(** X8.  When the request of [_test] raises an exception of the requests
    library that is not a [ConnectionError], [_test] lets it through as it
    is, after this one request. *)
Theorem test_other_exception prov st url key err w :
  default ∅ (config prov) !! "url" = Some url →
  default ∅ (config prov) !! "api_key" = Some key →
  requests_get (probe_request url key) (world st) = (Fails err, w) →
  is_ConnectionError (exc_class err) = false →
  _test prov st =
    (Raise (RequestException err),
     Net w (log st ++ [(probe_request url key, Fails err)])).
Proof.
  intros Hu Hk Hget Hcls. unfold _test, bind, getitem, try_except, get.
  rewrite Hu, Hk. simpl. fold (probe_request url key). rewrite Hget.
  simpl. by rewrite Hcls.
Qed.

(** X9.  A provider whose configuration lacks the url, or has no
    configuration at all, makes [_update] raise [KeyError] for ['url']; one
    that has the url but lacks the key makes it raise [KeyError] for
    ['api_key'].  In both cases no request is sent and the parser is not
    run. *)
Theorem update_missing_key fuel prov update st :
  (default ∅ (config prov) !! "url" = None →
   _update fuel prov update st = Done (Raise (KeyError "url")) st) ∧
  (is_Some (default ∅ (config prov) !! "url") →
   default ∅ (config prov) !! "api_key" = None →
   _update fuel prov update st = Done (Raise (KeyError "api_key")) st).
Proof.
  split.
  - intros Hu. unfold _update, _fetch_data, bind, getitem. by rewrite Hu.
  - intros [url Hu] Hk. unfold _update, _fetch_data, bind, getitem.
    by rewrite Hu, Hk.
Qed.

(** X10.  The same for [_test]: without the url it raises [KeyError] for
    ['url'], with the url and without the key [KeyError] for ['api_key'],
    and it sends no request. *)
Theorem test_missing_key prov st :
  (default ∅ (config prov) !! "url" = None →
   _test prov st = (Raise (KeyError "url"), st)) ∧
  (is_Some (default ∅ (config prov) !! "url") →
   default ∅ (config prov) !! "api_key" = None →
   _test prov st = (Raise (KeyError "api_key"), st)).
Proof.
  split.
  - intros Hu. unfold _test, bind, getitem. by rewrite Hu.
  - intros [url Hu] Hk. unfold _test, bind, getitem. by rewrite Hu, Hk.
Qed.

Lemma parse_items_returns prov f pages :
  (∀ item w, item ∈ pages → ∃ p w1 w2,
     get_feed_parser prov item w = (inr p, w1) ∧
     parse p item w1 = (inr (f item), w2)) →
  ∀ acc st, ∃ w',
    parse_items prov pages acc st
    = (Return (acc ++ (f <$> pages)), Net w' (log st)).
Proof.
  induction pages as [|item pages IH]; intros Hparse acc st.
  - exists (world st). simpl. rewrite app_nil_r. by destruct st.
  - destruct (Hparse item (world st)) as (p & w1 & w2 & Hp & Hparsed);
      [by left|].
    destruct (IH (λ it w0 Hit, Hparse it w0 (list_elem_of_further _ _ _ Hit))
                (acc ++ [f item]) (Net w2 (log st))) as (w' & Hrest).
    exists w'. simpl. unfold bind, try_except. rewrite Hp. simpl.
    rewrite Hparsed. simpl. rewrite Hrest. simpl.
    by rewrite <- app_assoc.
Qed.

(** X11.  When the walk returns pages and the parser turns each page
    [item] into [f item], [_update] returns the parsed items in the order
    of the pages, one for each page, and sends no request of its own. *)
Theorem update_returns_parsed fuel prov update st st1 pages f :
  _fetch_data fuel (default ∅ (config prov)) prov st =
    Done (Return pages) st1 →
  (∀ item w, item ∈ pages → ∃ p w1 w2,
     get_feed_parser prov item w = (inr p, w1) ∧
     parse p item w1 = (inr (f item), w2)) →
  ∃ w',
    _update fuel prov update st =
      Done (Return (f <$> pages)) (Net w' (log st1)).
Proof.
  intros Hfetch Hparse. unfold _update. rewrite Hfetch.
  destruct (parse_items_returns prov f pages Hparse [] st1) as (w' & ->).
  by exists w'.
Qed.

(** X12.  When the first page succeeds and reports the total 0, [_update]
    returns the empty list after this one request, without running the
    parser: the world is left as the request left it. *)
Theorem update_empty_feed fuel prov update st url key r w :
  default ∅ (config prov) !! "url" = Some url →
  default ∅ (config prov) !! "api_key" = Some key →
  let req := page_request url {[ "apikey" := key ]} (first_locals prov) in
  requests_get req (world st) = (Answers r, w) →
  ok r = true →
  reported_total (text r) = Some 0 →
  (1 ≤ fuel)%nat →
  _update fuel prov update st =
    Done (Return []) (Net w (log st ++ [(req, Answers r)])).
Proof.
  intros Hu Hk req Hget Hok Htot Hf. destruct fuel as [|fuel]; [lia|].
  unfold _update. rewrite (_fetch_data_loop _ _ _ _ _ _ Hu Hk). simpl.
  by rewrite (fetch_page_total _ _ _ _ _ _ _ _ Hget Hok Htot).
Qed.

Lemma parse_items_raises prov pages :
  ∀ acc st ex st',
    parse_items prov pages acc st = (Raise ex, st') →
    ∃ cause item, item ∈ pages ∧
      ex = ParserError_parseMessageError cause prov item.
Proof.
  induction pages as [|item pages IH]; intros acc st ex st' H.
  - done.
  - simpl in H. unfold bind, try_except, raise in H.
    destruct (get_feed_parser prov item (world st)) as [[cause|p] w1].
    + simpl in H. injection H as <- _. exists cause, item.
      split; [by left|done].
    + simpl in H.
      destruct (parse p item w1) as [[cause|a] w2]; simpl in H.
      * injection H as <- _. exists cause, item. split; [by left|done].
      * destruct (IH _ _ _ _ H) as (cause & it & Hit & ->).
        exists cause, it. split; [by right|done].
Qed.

[Work required] Transcribe the records above exactly, beginning at the line that contains "Theorem update_returns_parsed fuel" and ending with the line that contains "it & Hit & ->).", both included, and nothing else.

[Task solution]
Theorem update_returns_parsed fuel prov update st st1 pages f :
  _fetch_data fuel (default ∅ (config prov)) prov st =
    Done (Return pages) st1 →
  (∀ item w, item ∈ pages → ∃ p w1 w2,
     get_feed_parser prov item w = (inr p, w1) ∧
     parse p item w1 = (inr (f item), w2)) →
  ∃ w',
    _update fuel prov update st =
      Done (Return (f <$> pages)) (Net w' (log st1)).
Proof.
  intros Hfetch Hparse. unfold _update. rewrite Hfetch.
  destruct (parse_items_returns prov f pages Hparse [] st1) as (w' & ->).
  by exists w'.
Qed.

(** X12.  When the first page succeeds and reports the total 0, [_update]
    returns the empty list after this one request, without running the
    parser: the world is left as the request left it. *)
Theorem update_empty_feed fuel prov update st url key r w :
  default ∅ (config prov) !! "url" = Some url →
  default ∅ (config prov) !! "api_key" = Some key →
  let req := page_request url {[ "apikey" := key ]} (first_locals prov) in
  requests_get req (world st) = (Answers r, w) →
  ok r = true →
  reported_total (text r) = Some 0 →
  (1 ≤ fuel)%nat →
  _update fuel prov update st =
    Done (Return []) (Net w (log st ++ [(req, Answers r)])).
Proof.
  intros Hu Hk req Hget Hok Htot Hf. destruct fuel as [|fuel]; [lia|].
  unfold _update. rewrite (_fetch_data_loop _ _ _ _ _ _ Hu Hk). simpl.
  by rewrite (fetch_page_total _ _ _ _ _ _ _ _ Hget Hok Htot).
Qed.

Lemma parse_items_raises prov pages :
  ∀ acc st ex st',
    parse_items prov pages acc st = (Raise ex, st') →
    ∃ cause item, item ∈ pages ∧
      ex = ParserError_parseMessageError cause prov item.
Proof.
  induction pages as [|item pages IH]; intros acc st ex st' H.
  - done.
  - simpl in H. unfold bind, try_except, raise in H.
    destruct (get_feed_parser prov item (world st)) as [[cause|p] w1].
    + simpl in H. injection H as <- _. exists cause, item.
      split; [by left|done].
    + simpl in H.
      destruct (parse p item w1) as [[cause|a] w2]; simpl in H.
      * injection H as <- _. exists cause, item. split; [by left|done].
      * destruct (IH _ _ _ _ H) as (cause & it & Hit & ->).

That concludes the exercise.